Спал Федор Михайлович плохо. Его царапали стеклышки калейдоскопа воспоминаний. Первый чувственный опыт: ему года четыре, он сидит на горшке, а мамина сестра, необъятная тетя Виолетта, наклоняется и целует его в макушку. Прямо перед носом Феденьки повисают эзотерическое колье с аметистом и обожжённые солнцем Анапы груди.
Первое столкновение с полицией: Федору шестнадцать. Акция протеста. Вокруг замечательные люди, способные к критическому мышлению. Они дискутируют, поют под гитару. Федор занят революционной любовью в подобии ленинского шалаша из маньчжурского полиэстера. Хоп! Автозак. Холодок от наручников и скамьи под голой попой. Лейтенант, дитя гестаповца и кроманьонца, хихикает и сулит опозицианерышу Тыву. Дубинки медленно и неотвратимо доставляют юноше удивительную, новую боль.
Раскатистый бас дедушки, Тараса Богдановича, в коридоре спецприемника. Деду плевать на silovikов, он академик.
Первый псих. Герка, сосед по съемной квартирке. Перегрел голову госами, галлюцинировал в состоянии деперсонализации и… повесился. Его фекалии убирал, естественно, Федор. Оных из мертвеца навалило изрядно.
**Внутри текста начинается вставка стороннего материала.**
(* ===== verification/Scrubber.v ===== *)
(** * Scrubbing addresses

    [pkg/scrubber/scrubber.go]: IP addresses and endpoints are removed from the text of
    errors before it is submitted. *)
From S2P Require Import Prelude GoString GoRegexp.
From Stdlib Require Import Ascii.

(** ** The patterns *)

Definition in_range (lo hi c : ascii) : bool := ((N_of_ascii lo <=? N_of_ascii c) && (N_of_ascii c <=? N_of_ascii hi))%N.

Definition is_digit (c : ascii) : bool := in_range "0" "9" c.
Definition is_hex (c : ascii) : bool := is_digit c || in_range "a" "f" c || in_range "A" "F" c.

(** [\w], [\s] *)
Definition is_word (c : ascii) : bool :=
  is_digit c || in_range "a" "z" c || in_range "A" "Z" c || Ascii.eqb c "_".
Definition is_space (c : ascii) : bool :=
  Ascii.eqb c " " || existsb (λ n, (N_of_ascii c =? n)%N) [9; 10; 12; 13]%N.

Definition digit : regex := RClass (ascii_class is_digit).
Definition hex : regex := RClass (ascii_class is_hex).
Definition space : regex := RClass (ascii_class is_space).

(** [[^\w:]]: any other rune. *)
Definition not_word_or_colon : regex :=
  RClass (λ rune, negb (ascii_class (λ c, is_word c || Ascii.eqb c ":") rune)).

Definition ipv4Address : regex :=
  let n := RRepeat 1 3 digit in
  let dot := RChar "." in
  RSeqs n [dot; n; dot; n; dot; n].

Definition colon : regex := RAlts (RChar ":") [RLit "%" "3a"; RLit "%" "3A"].

Definition hex4 : regex := RRepeat 0 4 hex.

Definition ipv6Address : regex := RSeq (RRepeat 5 7 (RSeq hex4 colon)) (ROpt hex4).

Definition ipv6Compressed : regex :=
  RSeqs (RRepeat 0 5 (RSeq hex4 colon))
    [ROpt hex4; RRepeat 2 2 colon; RRepeat 0 5 (RSeq hex4 colon); ROpt hex4].

Definition ipv6Full : regex :=
  RAlts (RSeq ipv6Address ipv4Address) [RSeq ipv6Compressed ipv4Address; ipv6Address; ipv6Compressed].

Definition optionalPort : regex := ROpt (RSeq (RChar ":") (RRepeat 1 5 digit)).

Definition addressPattern : regex :=
  RSeq (RAlts ipv4Address [RSeqs (RChar "[") [ipv6Full; RChar "]"]; ipv6Full]) optionalPort.

Definition fullAddrPattern : regex :=
  RSeqs (RAlts RBegin [space; not_word_or_colon])
    [addressPattern; RAlts space [RSeq (RChar ":") space; not_word_or_colon; REnd]].

(** ** Scrubbing *)

Definition scrubbed : list string := runes "[scrubbed]".

Definition scrubberPatterns : list regex := [fullAddrPattern].

Definition ScrubRunes (b : list string) : list string :=
  foldl (λ scrubbedBytes pattern,
    ReplaceAllFunc pattern (λ b, ReplaceAllFunc addressPattern (λ _, scrubbed) b) scrubbedBytes)
    b scrubberPatterns.

Definition ScrubString (s : string) : string := text (ScrubRunes (runes s)).

(** The examples of the unit tests. *)
Example scrub_logs :
  ScrubString "http: TLS handshake error from 129.97.208.23:38310: " = "http: TLS handshake error from [scrubbed]: " ∧
  ScrubString "(1:2:3:4:c:d:e:f) {1:2:3:4:c:d:e:f}" = "([scrubbed]) {[scrubbed]}" ∧
  ScrubString "2019/05/08 15:37:31 starting" = "2019/05/08 15:37:31 starting" ∧
  ScrubString "wss://snowflake.torproject.net/?client_ip=6201%3ac8%3A3004%3A%3A1234" =
    "wss://snowflake.torproject.net/?client_ip=[scrubbed]" ∧
  ScrubString "panic serving [1%3A2%3A3%3A%3Ad%3Ae%3Af]:55: xxx" = "panic serving [scrubbed]: xxx".
Proof. split_and!; vm_compute; reflexivity. Qed.

Example scrub_addresses :
  Forall (λ addr, ScrubString addr = "[scrubbed]")
    ["1.2.3.4"; "255.255.255.255:65535"; "1:2:3:4:c:d:e:f"; "[1111:2222:3333:4444:CCCC:DDDD:EEEE:FFFF]:65535";
     "::f"; "1:2:3::"; "1:2:3::d:e:f"; "1:2:3:d:e:f::"; "[1::]:58344"; "::ffff:255.255.255.255";
     "[::ffff:0:255.255.255.255]"; "[2001:db8:3:4::192.0.2.33]"].
Proof. repeat constructor; vm_compute; reflexivity. Qed.

(** ** What scrubbing does *)

(** What becomes of a delimited address: its leftmost address, which starts after
    at most the delimiter, is replaced by the marker, and so is every further address
    in what follows of it. *)
Definition hidden (m m' : list string) : Prop :=
  ∃ d1 address d2 b d2',
    m = d1 ++ address ++ d2 ∧ m' = d1 ++ scrubbed ++ d2' ∧ (length d1 ≤ 1)%nat ∧ address ≠ [] ∧
    no_match_in addressPattern true d1 (address ++ d2) ∧
    match_at addressPattern (begins true d1, address ++ d2) = Some (b, d2) ∧
    replaced addressPattern (λ _ marker, marker = scrubbed) b d2 d2'.

Lemma addressPattern_anchor_free : anchor_free addressPattern = true.
Proof. reflexivity. Qed.

(** A delimited address contains an address, after at most one rune. *)
Lemma full_contains_address b s y :
  denotes fullAddrPattern (b, s) y →
  ∃ d1 m d2, matched s y.2 = d1 ++ m ++ d2 ∧ (length d1 ≤ 1)%nat ∧
    ∀ b' t, ∃ b'', denotes addressPattern (b', m ++ t) (b'', t).
Proof.
  intros Hd. unfold fullAddrPattern in Hd. cbn [RSeqs] in Hd.
  inversion Hd as [| | |r1 r2 x0 x1 z0 Hd1 Hd23| | | |]; subst.
  inversion Hd23 as [| | |r1 r2 x2 x3 z1 Hd2 Hd3| | | |]; subst.
  destruct (denotes_suffix _ _ _ Hd1) as [d1 E1], (denotes_suffix _ _ _ Hd3) as [d2 E3].
  destruct (denotes_local _ _ _ Hd2 addressPattern_anchor_free) as (m & E2 & L).
  exists d1, m, d2. cbn in E1. split_and!; [rewrite E1, E2, E3, !app_assoc; apply matched_app| |done].
  assert (Hlen : (length s ≤ S (length x1.2))%nat).
  { clear -Hd1. cbn [RAlts] in Hd1. inversion Hd1 as [| | | |? ? ? ? H1|? ? ? ? H1| |]; subst.
    - inversion H1; subst. cbn. lia.
    - inversion H1 as [| | | |? ? ? ? H2|? ? ? ? H2| |]; subst; inversion H2; subst; cbn; lia. }
  rewrite E1, length_app in Hlen. lia.
Qed.

(** The prefix of a text before its first match. *)
Lemma no_match_before r pre m s pre' post y :
  no_match_in r true pre (m ++ s) → pre ++ m ++ s = pre' ++ post → denotes r (begins true pre', post) y →
  (length pre ≤ length pre')%nat.
Proof.
  intros Hn E Hd. destruct (decide (length pre ≤ length pre')%nat) as [|Hlt]; [done|]. exfalso.
  assert (Epre : pre = pre' ++ drop (length pre') pre).
  { rewrite <-(take_drop (length pre') pre) at 1. f_equal.
    apply (f_equal (take (length pre'))) in E. rewrite take_app_length in E.
    rewrite take_app_le in E by lia. done. }
  assert (Hne : drop (length pre') pre ≠ []).
  { intros E0. rewrite E0, app_nil_r in Epre. rewrite Epre in Hlt. lia. }
  apply (Hn _ _ y Epre Hne). rewrite Epre, <-!app_assoc in E. apply app_inv_head in E. by rewrite E.
Qed.

Lemma inner_hidden b m s b' :
  match_at fullAddrPattern (b, m ++ s) = Some (b', s) →
  hidden m (ReplaceAllFunc addressPattern (λ _, scrubbed) m).
Proof.
  intros Hm. apply match_at_Some, full_contains_address in Hm as (d1 & a & d2 & Em & Hd1 & L).
  cbn in Em. rewrite matched_app in Em. subst m.
  destruct (L (begins true d1) d2) as [b'' Ha].
  pose proof (ReplaceAllFunc_replaced addressPattern (λ _, scrubbed) (d1 ++ a ++ d2)
    ltac:(by vm_compute; lia)) as Hr.
  remember (d1 ++ a ++ d2) as m eqn:Em. remember (ReplaceAllFunc _ _ m) as m' eqn:Em'. clear Em'.
  remember true as b0 eqn:Eb in Hr. destruct Hr as [b0 m Hn Hend|b0 pre m0 s0 b1 m0' out Hn Hmatch Hne Hf Hout]; subst b0.
  - exfalso. destruct (decide (a ++ d2 = [])) as [E0|Hne].
    + rewrite E0, app_nil_r in Em. subst d1. rewrite E0 in Ha. by apply Hend in Ha.
    + apply (Hn d1 (a ++ d2) (b'', d2)); [done|done|]. by rewrite app_nil_r.
  - exists pre, m0, s0, b1, out. split_and!; [done|by rewrite Hf| |done|done|done|].
    + pose proof (no_match_before _ _ _ _ _ _ _ Hn Em Ha). lia.
    + eapply replaced_impl; [|exact Hout]. naive_solver.
Qed.

(** C39: scrubbing replaces every match of the pattern of delimited addresses, from
    the left: a text in which none occurs is not changed; otherwise what precedes
    the leftmost one is kept, in the delimited address that the package matches
    there the leftmost address becomes the marker (after at most the one
    rune of the delimiter), and the text after the match is scrubbed in the same way. *)
Theorem scrub_spec s :
  ∃ out, ScrubString s = text out ∧ replaced fullAddrPattern hidden true (runes s) out.
Proof.
  exists (ScrubRunes (runes s)). split; [done|]. unfold ScrubRunes, scrubberPatterns. cbn [foldl].
  eapply replaced_impl; [|apply ReplaceAllFunc_replaced; vm_compute; lia].
  intros b pre m s' b' m' Hm _ ->. by eapply inner_hidden.
Qed.

(** In particular: no delimited address, no change. *)
Lemma scrub_unchanged s :
  (∀ pre post y, runes s = pre ++ post → ¬ denotes fullAddrPattern (begins true pre, post) y) → ScrubString s = s.
Proof.
  intros Hno. unfold ScrubString, ScrubRunes, scrubberPatterns. cbn [foldl]. unfold ReplaceAllFunc at 1.
  rewrite replace_all_none; [apply text_runes|]. intros pre post y E. by apply Hno.
Qed.

(** The delimiter that ends an address is not available to start the next one:
    an address that follows after a single space stays in the text. *)
Theorem scrub_leak :
  ScrubString "dial 1.2.3.4 5.6.7.8 refused" = "dial [scrubbed] 5.6.7.8 refused".
Proof. vm_compute. reflexivity. Qed.
(* ===== verification/NetErrors.v ===== *)
(** * Errors and failure strings

    [pkg/netxlite]: [errno.go], [errno_linux.go], [operations.go], [classify.go],
    [errwrapper.go], [quirks.go], and [pkg/measurexlite/failure.go].  Every error ends up in a
    measurement as a failure string of the OONI specification. *)
From S2P Require Import Prelude Failures GoString GoNet Bogon WebTitle GoRegexp Scrubber.
From Stdlib Require Import Ascii.

(** ** Error values of Go *)

(** The error numbers that [errno_linux.go] knows. *)
Inductive errno :=
  | ECONNREFUSED | ECONNRESET | EHOSTUNREACH | ETIMEDOUT | EAFNOSUPPORT | EADDRINUSE | EADDRNOTAVAIL
  | EISCONN | EFAULT | EBADF | ECONNABORTED | EALREADY | EDESTADDRREQ | EINTR | EINVAL | EMSGSIZE
  | ENETDOWN | ENETRESET | ENETUNREACH | ENOBUFS | ENOPROTOOPT | ENOTSOCK | ENOTCONN | EWOULDBLOCK
  | EACCES | EPROTONOSUPPORT | EPROTOTYPE | OtherErrno.

#[export] Instance errno_eq_dec : EqDecision errno.
Proof. solve_decision. Defined.

(** An error: a value without children (its identity, the values its [Is] method
    equates it to, its message), an error with a message of its own around another one, [errors.Join],
    [ErrGetaddrinfo] of [getaddrinfo.go], and the types that the classifiers look for; an error of
    [crypto/x509] holds the bytes of its certificate. *)
#[warnings="-register-all"]
Inductive error :=
  | ErrValue (id : string) (also : list string) (msg : string)
  | ErrAround (msg : string) (err : error)
  | ErrJoin (errs : list error)
  | ErrWrapper (Failure Operation : string) (WrappedErr : error)
  | ErrGetaddrinfo (Code : Z) (Underlying : error)
  | ErrErrno (n : errno) (msg : string)
  | ErrX509Hostname (msg raw : string)
  | ErrX509UnknownAuthority (msg raw : string)
  | ErrX509CertificateInvalid (msg raw : string)
  | ErrQUICVersionNegotiation (msg : string)
  | ErrQUICStatelessReset (msg : string)
  | ErrQUICHandshakeTimeout (msg : string)
  | ErrQUICIdleTimeout (msg : string)
  | ErrQUICTransport (ErrorCode : Z) (ErrorMessage msg : string).

(** [strings.Join(l, "\n")] *)
Definition newline : string := String (Ascii.ascii_of_N 10) "".
Fixpoint join_lines (l : list string) : string :=
  match l with
  | [] => ""
  | [s] => s
  | s :: l => s +:+ newline +:+ join_lines l
  end.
Сиськи. Кулаки. Дерьмо. Кулаки. Дерьмо. Сиськи. И такое оно милое все, родное.
Перед рассветом мозг ФМ сжалился над ним и сгенерировал образ рыжей девицы. Голая, верхом на венике, она гналась за Теодором по полю и пела:
– Прочь мой сокол не лети,
Ночь со мною проведи.
Грешную, грешную.
Спешную неспешную.
Без венца и без кольца
На конце я без конца
Прыгаю, скачу…
И еще хочу!
– Подъем! Береньзень! – Проводница избавила доктора Тризны от наваждения.
К сожалению. Подавлять эрекцию вредно. Он взглянул на леопардовую Алесю. И едва не сказал ей «мерси».
– Адьес, синьорес и синьорас! – раскланялся Федор Михайлович.
– Прыщ! – пробормотала хищница.
Платформа была затянута туманом. Как в фильме ужасов. Бряцало что-то металлическое о что-то металлическое. Тявкал лохматый пёсик. Качался фонарь. Крупные ледяные капли дождя нервировали человека.
ФМ катил чемоданчик вниз по склону. Мимо гостя благословенной Береньзени бегали носители клетчатых сумок – туда-сюда. Они выныривали из молочной дымки и ныряли в нее карасиками. Телефон ловил помехи. Пахло мусором и свежестью.
– Извините, шоссе Орджоникидзе?
Встречный усач осенил Федю троеперстным.
– Через всю Береньзень идет. На погост. Мама моя там.